The costs of all this are very large for taxpayers. There is a growing danger we cannot offer enough decent housing and public services for our new arrivals. The government needs urgently to raise the income level for a job that qualifies for a work permit, and to enforce new rules over students’ dependants whose numbers have shot up.
In 2016 Commissioner Timmermans, today in the news contesting the Netherlands election for the left/Greens alliance, made proposals about burden sharing for EU migrants. He told the EU that member states should make a payment of 250,000 Euro for every migrant a country did not want to take under its quota for sharing the influx of migrants around the Union. That was probably a fair assessment then of the capital costs of providing new homes and public service provision, along with the early running costs borne by the state.

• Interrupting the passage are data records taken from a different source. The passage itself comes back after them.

Definition _CANONICAL_TOPICS : list NewTopic :=
  [ retained _SEVEN_DAYS_MS TOPIC_MESSAGE;
    compacted TOPIC_AUDIT;
    retained _ONE_DAY_MS TOPIC_SAMPLE;
    compacted TOPIC_AGENT_CARD;
    retained _SEVEN_DAYS_MS TOPIC_TASK_RESULT;
    retained _SEVEN_DAYS_MS TOPIC_RESOLUTION_DECIDED;
    retained _SEVEN_DAYS_MS TOPIC_ISSUE_CLASSIFIED;
    retained _SEVEN_DAYS_MS TOPIC_REFUND_REVIEW_REQUESTED;
    retained _SEVEN_DAYS_MS TOPIC_BILLING_RESULT;
    retained _SEVEN_DAYS_MS TOPIC_RISK_RESULT;
    retained _SEVEN_DAYS_MS TOPIC_RESPONSE_DRAFTED;
    compacted TOPIC_LLM_INVOCATION_COMPLETED;
    compacted TOPIC_LLM_INVOCATION_FAILED ].

Definition processed_id_new_topic (consumer_name : string) : NewTopic :=
  compacted (processed_id_topic consumer_name).

Definition endpoint_topic_new_topic (agent_id : string) : NewTopic :=
  retained _SEVEN_DAYS_MS (endpoint_topic agent_id).

(** [create_topics]: starting and closing the admin client may raise; an error of the
    creation itself is swallowed. *)
Record Admin := {
  admin_start : result unit;
  admin_create_topics : list NewTopic → result unit;
  admin_close : result unit;
}.

Definition create_topics (admin : Admin) (extra_topics : list NewTopic) : result unit :=
  match admin_start admin with
  | Err e => Err e
  | Ok _ =>
      let _ := admin_create_topics admin (_CANONICAL_TOPICS ++ extra_topics) in
      admin_close admin
  end.

(** ** [publish_card] of the discovery module *)

Section Publishing.
Context `{Uuids}.
Open Scope prog_scope.

(** Unlike the runtime's, an error of the send propagates. *)
Definition publish_card (admin : Admin) (card : AgentCard) : prog unit :=
  let! _ := lift (create_topics admin []) in
  let! event_id := fresh_uuid in
  let! correlation_id := fresh_uuid in
  let! timestamp := now in
  let! card_envelope := lift (mk_envelope {|
    env_event_id := event_id;
    env_correlation_id := correlation_id;
    env_causation_id := None;
    env_agent_id := card_agent_id card;
    env_tenant_id := "poc";
    env_timestamp := timestamp;
    env_event_type := "agent.agent_card.v1";
    env_schema_version := "1.0.0";
    env_payload := P_Card card |}) in
  publish_raw card_envelope TOPIC_AGENT_CARD (Some (card_agent_id card)).
End Publishing.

I think the UK should produce an updated figure for us today. It may well be that around £250,000 is a fair guess. A new social home costs around £300,000 to provide, but much of that is family not single person housing. A new school place costs say £20,000 to provide the building, averaging primaries and secondaries. The annual cost of a secondary school place is above £6000 and of a primary place above £4600. Adding an additional 600,00-700,000 people a year probably needs a couple of new District General hospitals at say £500m each as well as new surgeries. The annual cost per person of NHS provision is now more than £4000.
This shows that the so called cheap labour we invite in may help employers but creates a headache for public spending. The bogus figures that say a low paid incoming worker profits the state leave out all the extra capital provision to provide the services and homes, and leaves out the running costs of the public services they need. If one extra person comes in we can find an empty home and a spare school place. If a million come in we need to build two or three new cities to provide for them.
So government, change policy. The Treasury says adding more people adds to economic growth and adds to total tax revenue. They do not tell us how much it adds to public spending or what it does to GDP per head. The Health department says it means we can staff our care homes and social work settings with new people. We also though need to recruit a lot more of them to provide all the extra healthcare for all the new arrivals. There is a lot to be said for fewer invitations and better pay for people already here to fill the posts.